Nick Burton, Ph.D.

Assistant Professor, Department of Metabolism and Nutritional Programming

Areas of Expertise

Metabolism, intergenerational inheritance, C. elegans, host-microbe interactions


Dr. Nick Burton explores two main topics: How a mother’s environment impacts offspring metabolism and how microbiome bacteria can influence animal health. Both of these projects have a particular interest in insulin signaling with a long-term aim of preventing the onset of human pathologies associated with insulin signaling such as Type 2 diabetes. He earned a B.S. in biology from University of Wisconsin-Madison, where he worked in the labs of both Dr.

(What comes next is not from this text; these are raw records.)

(** [decode E] runs the decoding of a field, whose value [E] gives. *)
Ltac decode E :=
  match type of E with _ = Ok ?x => erewrite (lift_run _ _ x); [|exact E] end.

Lemma res_bind_run {A B} (r : res A) (f : A → res B) x : r = Ok x → (r ≫= f) = f x.
Proof. by intros ->. Qed.
Ltac decode_in E :=
  match type of E with _ = Ok ?x => erewrite (res_bind_run _ _ x); [|exact E] end.

(** The values that the fields of a packet can hold. *)
Definition s32_ok (x : Z) : Prop := -2147483648 ≤ x < 2147483648.
Definition u64_ok (x : Z) : Prop := 0 ≤ x < 18446744073709551616.
Definition core_ok (c : core_id_t) : Prop := s32_ok (tile_id c) ∧ 0 ≤ core_type c < 4294967296.

(** [arrives code args handler]: the packet made of [code] and the words [args]
    is handled by [handler]. *)
Definition arrives (msg : McpMessage) (args : list Z) (sender : core_id_t) (time : Z) (handler : M Mcp.Mcp unit) : Prop :=
  ∀ s, processPacket sender time (ThreadClient.words (code_of msg :: args)) s
       = Master.threads handler (received (ThreadClient.words args) s).

Lemma arrives_intro msg args sender time handler :
  (∀ s, Master.handle other performance mask_at kernel sender time (ThreadClient.words (code_of msg :: args)) msg s
        = Master.threads handler s) →
  arrives msg args sender time handler.
Proof. intros H s. rewrite words_cons, process_run, <- words_cons. apply H. Qed.

(** The handler of a synchronisation request on the arguments of the client, the
    fields that it leaves in the buffer, and when the arguments fit. *)
Definition sync_call (sender : core_id_t) (r : SyncClient.Request) : M SyncServer.SyncServer unit :=
  match r with
  | SyncClient.MutexInit => SyncServer.mutexInit sender
  | SyncClient.MutexLock mux time => SyncServer.mutexLock_with sender mux time
  | SyncClient.MutexUnlock mux time => SyncServer.mutexUnlock_with sender mux time
  | SyncClient.CondInit _ _ => SyncServer.condInit sender
  | SyncClient.CondWait cond mux time => SyncServer.condWait_with sender cond mux time
  | SyncClient.CondSignal cond time => SyncServer.condSignal_with sender cond time
  | SyncClient.CondBroadcast cond time => SyncServer.condBroadcast_with sender cond time
  | SyncClient.BarrierInit count _ => SyncServer.barrierInit_with sender count
  | SyncClient.BarrierWait barrier time => SyncServer.barrierWait_with sender barrier time
  end.
Definition unread (r : SyncClient.Request) : list Z :=
  match r with
  | SyncClient.CondInit x time => bytes_of 4 x ++ bytes_of 8 time
  | SyncClient.BarrierInit _ time => bytes_of 8 time
  | _ => []
  end.
Definition request_ok (r : SyncClient.Request) : Prop :=
  match r with
  | SyncClient.MutexInit | SyncClient.CondInit _ _ => True
  | SyncClient.MutexLock x time | SyncClient.MutexUnlock x time | SyncClient.CondSignal x time
  | SyncClient.CondBroadcast x time | SyncClient.BarrierWait x time => s32_ok x ∧ u64_ok time
  | SyncClient.CondWait cond mux time => s32_ok cond ∧ s32_ok mux ∧ u64_ok time
  | SyncClient.BarrierInit count _ => 0 ≤ count < 4294967296
  end.

Lemma recv_s32 {B} x l (f : Z → M SyncServer.SyncServer B) s : s32_ok x →
  (a ← SyncServer.recv read_s32 ; f a) (buffer (bytes_of 4 x ++ l) s) = f x (buffer l s).
Proof. intros Hx. by erewrite run_bind; [|apply recv_run, read_s32_put; unfold s32_ok in *; lia]. Qed.
Lemma recv_u64 {B} x (f : Z → M SyncServer.SyncServer B) s : u64_ok x →
  (a ← SyncServer.recv read_u64 ; f a) (buffer (bytes_of 8 x) s) = f x (buffer [] s).
Proof.
  intros Hx. rewrite <- (app_nil_r (bytes_of 8 x)).
  by erewrite run_bind; [|apply recv_run, read_u64_put; unfold u64_ok in *; lia].
Qed.

Ltac open_call := unfold SyncServer.mutexLock, SyncServer.mutexUnlock, SyncServer.condWait, SyncServer.condSignal,
  SyncServer.condBroadcast, SyncServer.barrierWait.
Lemma serve_call sender r s : request_ok r →
  SyncServer.serve sender (SyncClient.packet r) s = sync_call sender r (buffer (unread r) s).
Proof.
  intros Hr. destruct r as [|x t|x t|x t|x y t|x t|x t|x t|x t]; cbn [request_ok] in Hr.
  - erewrite serve_run; [|instantiate (1 := []); reflexivity|done]. done.
  - destruct Hr. erewrite serve_run; [|by apply packet_arg|done]. open_call. by rewrite recv_s32, recv_u64.
  - destruct Hr. erewrite serve_run; [|by apply packet_arg|done]. open_call. by rewrite recv_s32, recv_u64.
  - erewrite serve_run; [|by apply packet_arg|done]. done.
  - destruct Hr as (? & ? & ?). erewrite serve_run; [|instantiate (1 := bytes_of 4 x ++ (bytes_of 4 y ++ bytes_of 8 t))|done].
    + open_call. by rewrite recv_s32, recv_s32, recv_u64.
    + unfold SyncClient.packet, put, put_bytes, clear. by rewrite app_nil_l, <- !app_assoc.
  - destruct Hr. erewrite serve_run; [|by apply packet_arg|done]. open_call. by rewrite recv_s32, recv_u64.
  - destruct Hr. erewrite serve_run; [|by apply packet_arg|done]. open_call. by rewrite recv_s32, recv_u64.
  - erewrite serve_run; [|by apply packet_arg|done]. unfold SyncServer.barrierInit.
    by erewrite run_bind; [|apply recv_run, read_u32_put; lia].
  - destruct Hr. erewrite serve_run; [|by apply packet_arg|done]. open_call. by rewrite recv_s32, recv_u64.
Qed.

Lemma sync_arrives r sender time s : request_ok r →
  processPacket sender time (SyncClient.packet r) s = Master.sync (sync_call sender r) (received (unread r) s).
Proof.
  intros Hr.
  assert (∃ rest, SyncClient.packet r = bytes_of 4 (code_of (SyncClient.msg_type r)) ++ rest) as [rest E]
    by (destruct r; eexists; unfold SyncClient.packet, put, put_bytes, clear; rewrite ?app_nil_l, <- ?app_assoc;
        first [reflexivity|by rewrite app_nil_r]).
  rewrite E at 1. rewrite process_run. unfold Master.sync, zoom.
  assert (∃ handler, SyncServer.dispatch (SyncClient.msg_type r) sender = Some handler) as [handler Hd] by (destruct r; by eexists).
  pose proof (serve_call sender r (Master.m_sync_server s) Hr) as Hs. rewrite (serve_run _ _ _ _ _ E Hd) in Hs.
  change (Master.m_sync_server (received (unread r) s)) with (buffer (unread r) (Master.m_sync_server s)). rewrite <- Hs.
  unfold Master.handle. rewrite Hd. done.
Qed.

(** C33: The packets that the clients build for the synchronisation requests and
    for the threads reach the handlers of the master with the arguments that were
    sent, for all values that fit the fields.  The nine synchronisation requests
    run their handler on the sent object, time or count ([condInit] and
    [barrierInit] leave fields unread); the start and the end of a thread, spawns,
    yields, queries, joins, migrations, setting and getting an affinity mask and the
    wait at the clock-skew barrier run the corresponding operation of the thread
    manager, the scheduler or the barrier on the sent core, index, identifier, mask
    or time.  One packet does not: that of [setPid] is read one word too early, so
    that the type of the core is taken for the index of the thread, the index for
    the process identifier, and the identifier is lost.  System calls and the
    packets without arguments are not among these. *)
Theorem packets_reach_handlers (sender c : core_id_t) (time tidx tid tile clock func arg size set pid pad pad' : Z) :
  core_ok c → s32_ok tidx → s32_ok tid → s32_ok tile → u64_ok clock → u64_ok func → u64_ok arg →
  0 ≤ size < 4294967296 → u64_ok set →
  (∀ r s, request_ok r →
     processPacket sender time (SyncClient.packet r) s = Master.sync (sync_call sender r) (received (unread r) s)) ∧
  (∀ s, let p := ThreadClient.thread_start c tidx in
     processPacket sender time p s = Master.threads (Sched.masterOnThreadStart (tile_id c) tidx) (received (drop 4 p) s)) ∧
  (∀ s, let p := ThreadClient.thread_exit c tidx in
     processPacket sender time p s
     = Master.threads (Sched.masterOnThreadExit (tile_id c) (core_type c) tidx time) (received (drop 4 p) s)) ∧
  (∀ s, let p := ThreadClient.query_thread_index c tid in
     processPacket sender time p s = Master.threads (Sched.masterQueryThreadIndex c tid) (received (drop 4 p) s)) ∧
  (∀ s, let p := ThreadClient.join_thread c tidx tid in
     processPacket sender time p s
     = Master.threads (Sched.masterJoinThread (mkThreadJoinRequest c tidx tid) time) (received (drop 4 p) s)) ∧
  (∀ s, let p := ThreadClient.migrate_thread tid tile in
     processPacket sender time p s
     = Master.threads (Sched.masterMigrateThread tid tile MAIN_CORE_TYPE) (received (drop 4 p) s)) ∧
  (∀ s, let p := ThreadClient.yield_thread c tidx in
     processPacket sender time p s = Master.threads (Sched.masterYieldThread c tidx) (received (drop 4 p) s)) ∧
  (∀ s, let p := ThreadClient.spawn_thread func arg c tidx tile clock pad pad' in
     processPacket sender time p s
     = Master.threads (Sched.masterSpawnThread (mkThreadSpawnRequest MCP_SPAWN_REQUEST_FROM_REQUESTER func arg c tidx
         (if tile =? INVALID_TILE_ID then INVALID_CORE_ID else getMainCoreId tile) INVALID_THREAD_ID INVALID_THREAD_ID clock))
         (received (drop 4 p) s)) ∧
  (∀ s b, Mcp.m_clock_skew_minimization_server (SyncServer.m_mcp (Master.m_sync_server s)) = Some b →
     processPacket sender time (ThreadClient.barrier_wait clock) s
     = Master.threads (Mcp.sim_barrierWait sender clock) (received [] s)) ∧
  (∀ s, let p := ThreadClient.set_affinity c tid size set pad in
     processPacket sender time p s
     = Master.threads (Sched.masterSchedSetAffinity tid size (mask_at set)) (received (drop 4 p) s)) ∧
  (∀ s, let p := ThreadClient.get_affinity c tid size set pad in
     processPacket sender time p s = Master.threads (Sched.masterSchedGetAffinity c tid size) (received (drop 4 p) s)) ∧
  (∀ s, s32_ok (core_type c) → let p := ThreadClient.set_pid c tidx pid in
     processPacket sender time p s
     = Master.threads (Sched.masterSetPid (tile_id c) (core_type c) tidx) (received (drop 4 p) s)).
Proof.
  intros [Hc1 Hc2] Htidx Htid Htile Hclock Hfunc Harg Hsize Hset. split_and!.
  - intros. by apply sync_arrives.
  - intros s. apply (arrives_intro MCP_MESSAGE_THREAD_START [tile_id c; core_type c; tidx]). intros s'. cbv beta iota delta [Master.handle SyncServer.dispatch].
    decode (s32_word [code_of MCP_MESSAGE_THREAD_START; tile_id c; core_type c; tidx] 1 (tile_id c) eq_refl Hc1).
    decode (s32_word [code_of MCP_MESSAGE_THREAD_START; tile_id c; core_type c; tidx] 3 tidx eq_refl Htidx). done.
  - intros s. apply (arrives_intro MCP_MESSAGE_THREAD_EXIT [tile_id c; core_type c; tidx]). intros s'. cbv beta iota delta [Master.handle SyncServer.dispatch].
    decode (core_words [code_of MCP_MESSAGE_THREAD_EXIT; tile_id c; core_type c; tidx] 1 c eq_refl eq_refl Hc1 Hc2).
    decode (s32_word [code_of MCP_MESSAGE_THREAD_EXIT; tile_id c; core_type c; tidx] 3 tidx eq_refl Htidx). done.
  - intros s. apply (arrives_intro MCP_MESSAGE_QUERY_THREAD_INDEX [tile_id c; core_type c; tid]). intros s'. cbv beta iota delta [Master.handle SyncServer.dispatch].
    decode (core_words [code_of MCP_MESSAGE_QUERY_THREAD_INDEX; tile_id c; core_type c; tid] 1 c eq_refl eq_refl Hc1 Hc2).
    decode (s32_word [code_of MCP_MESSAGE_QUERY_THREAD_INDEX; tile_id c; core_type c; tid] 3 tid eq_refl Htid). done.
  - intros s. apply (arrives_intro MCP_MESSAGE_THREAD_JOIN_REQUEST [tile_id c; core_type c; tidx; tid]). intros s'.
    cbv beta iota delta [Master.handle SyncServer.dispatch]. rewrite (lift_run _ _ (mkThreadJoinRequest c tidx tid)); [done|].
    set (l := [code_of MCP_MESSAGE_THREAD_JOIN_REQUEST; tile_id c; core_type c; tidx; tid]). unfold Master.join_request.
    decode_in (core_words l 1 c eq_refl eq_refl Hc1 Hc2). decode_in (s32_word l 3 tidx eq_refl Htidx).
    decode_in (s32_word l 4 tid eq_refl Htid). done.
  - intros s. apply (arrives_intro MCP_MESSAGE_THREAD_MIGRATE_REQUEST_FROM_REQUESTER [tid; tile; MAIN_CORE_TYPE]). intros s'.
    cbv beta iota delta [Master.handle SyncServer.dispatch]. set (l := [code_of MCP_MESSAGE_THREAD_MIGRATE_REQUEST_FROM_REQUESTER; tid; tile; MAIN_CORE_TYPE]).
    decode (s32_word l 1 tid eq_refl Htid). decode (s32_word l 2 tile eq_refl Htile).
    decode (u32_word l 3 MAIN_CORE_TYPE eq_refl ltac:(unfold MAIN_CORE_TYPE; lia)). done.
  - intros s. apply (arrives_intro MCP_MESSAGE_THREAD_YIELD_REQUEST [tile_id c; core_type c; tidx; INVALID_THREAD_ID;
      tile_id INVALID_CORE_ID; core_type INVALID_CORE_ID; INVALID_THREAD_ID; INVALID_THREAD_ID]). intros s'.
    cbv beta iota delta [Master.handle SyncServer.dispatch]. set (l := code_of MCP_MESSAGE_THREAD_YIELD_REQUEST :: _).
    decode (core_words l 1 c eq_refl eq_refl Hc1 Hc2). decode (s32_word l 3 tidx eq_refl Htidx). done.
  - intros s. set (dest := if tile =? INVALID_TILE_ID then INVALID_CORE_ID else getMainCoreId tile).
    apply (arrives_intro MCP_MESSAGE_THREAD_SPAWN_REQUEST_FROM_REQUESTER [pad; func; ThreadClient.high func; arg;
      ThreadClient.high arg; tile_id c; core_type c; tidx; tile_id dest; core_type dest; INVALID_THREAD_ID; INVALID_THREAD_ID;
      pad'; clock; ThreadClient.high clock]). intros s'.
    cbv beta iota delta [Master.handle SyncServer.dispatch]. set (l := code_of _ :: _).
    assert (core_ok dest) as [Hd1 Hd2] by (unfold dest; destruct (tile =? _); (split; [|cbn; unfold MAIN_CORE_TYPE; lia]); [by unfold s32_ok; cbn|done]).
    erewrite (lift_run _ _ (mkThreadSpawnRequest MCP_SPAWN_REQUEST_FROM_REQUESTER func arg c tidx dest INVALID_THREAD_ID INVALID_THREAD_ID clock));
      [done|]. unfold Master.spawn_request.
    decode_in (u64_word l 2 func eq_refl eq_refl Hfunc). decode_in (u64_word l 4 arg eq_refl eq_refl Harg).
    decode_in (core_words l 6 c eq_refl eq_refl Hc1 Hc2). decode_in (s32_word l 8 tidx eq_refl Htidx).
    decode_in (core_words l 9 dest eq_refl eq_refl Hd1 Hd2).
    decode_in (s32_word l 11 INVALID_THREAD_ID eq_refl ltac:(unfold INVALID_THREAD_ID; lia)).
    decode_in (s32_word l 12 INVALID_THREAD_ID eq_refl ltac:(unfold INVALID_THREAD_ID; lia)).
    decode_in (u64_word l 14 clock eq_refl eq_refl Hclock). done.
  - intros s b Hb. unfold ThreadClient.barrier_wait.
    change (ThreadClient.words [code_of MCP_MESSAGE_CLOCK_SKEW_MINIMIZATION])
      with (bytes_of 4 (code_of MCP_MESSAGE_CLOCK_SKEW_MINIMIZATION)).
    rewrite process_run. cbv beta iota delta [Master.handle SyncServer.dispatch].
    transitivity ((t ← Master.recv read_u64 ; Master.threads (Mcp.sim_barrierWait sender t)) (received (bytes_of 8 clock) s)).
    + unfold mbind at 1 2, M_bind at 1 2, gets, assert. cbn -[Master.recv Master.threads read_u64 bytes_of].
      rewrite Hb. done.
    + unfold mbind, M_bind. assert (Master.recv read_u64 (received (bytes_of 8 clock) s) = Ok (clock, received [] s)) as ->; [|done].
      unfold Master.recv, Master.sync, SyncServer.recv, zoom.
      change (SyncServer.m_recv_buffer (Master.m_sync_server (received (bytes_of 8 clock) s))) with (bytes_of 8 clock).
      rewrite <- (app_nil_r (bytes_of 8 clock)) at 1. by rewrite read_u64_put.
  - intros s. apply (arrives_intro MCP_MESSAGE_THREAD_SETAFFINITY_REQUEST [tile_id c; core_type c; tid; size; pad; set; ThreadClient.high set]).
    intros s'. cbv beta iota delta [Master.handle SyncServer.dispatch]. set (l := code_of _ :: _).
    decode (s32_word l 3 tid eq_refl Htid). decode (u32_word l 4 size eq_refl Hsize).
    decode (u64_word l 6 set eq_refl eq_refl Hset). done.
  - intros s. apply (arrives_intro MCP_MESSAGE_THREAD_GETAFFINITY_REQUEST [tile_id c; core_type c; tid; size; pad; set; ThreadClient.high set]).
    intros s'. cbv beta iota delta [Master.handle SyncServer.dispatch]. set (l := code_of _ :: _).
    decode (core_words l 1 c eq_refl eq_refl Hc1 Hc2). decode (s32_word l 3 tid eq_refl Htid).
    decode (u32_word l 4 size eq_refl Hsize). done.
  - intros s Hct. apply (arrives_intro MCP_MESSAGE_THREAD_SET_PID [tile_id c; core_type c; tidx; pid]). intros s'.
    cbv beta iota delta [Master.handle SyncServer.dispatch].
    set (l := [code_of MCP_MESSAGE_THREAD_SET_PID; tile_id c; core_type c; tidx; pid]).
    decode (s32_word l 1 (tile_id c) eq_refl Hc1). decode (s32_word l 2 (core_type c) eq_refl Hct).
    decode (s32_word l 3 tidx eq_refl Htidx). done.
Qed.
End loop.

Anna Huttenlocher and Dr. Scott Kennedy. He was then awarded a graduate research fellowship from the National Science Foundation (NSF) and earned a Ph.D. in biology from Massachusetts Institute of Technology, where he studied under the mentorship of Dr. H. Robert Horvitz. As part of his dissertation work, Dr. Burton sought to develop new paradigms to study the mechanisms by which parental environment regulates offspring physiology. In 2017, he joined the Centre for Trophoblast Research at University of Cambridge as an independent Next Generation Fellow. While there, he investigated how environmental bacteria can affect development, physiology, metabolism and neuronal function of individuals and their offspring. In 2021, he joined Van Andel Institute as an assistant professor in the Department of Epigenetics; in 2023, he joined the Institute’s Department of Metabolism and Nutritional Programming.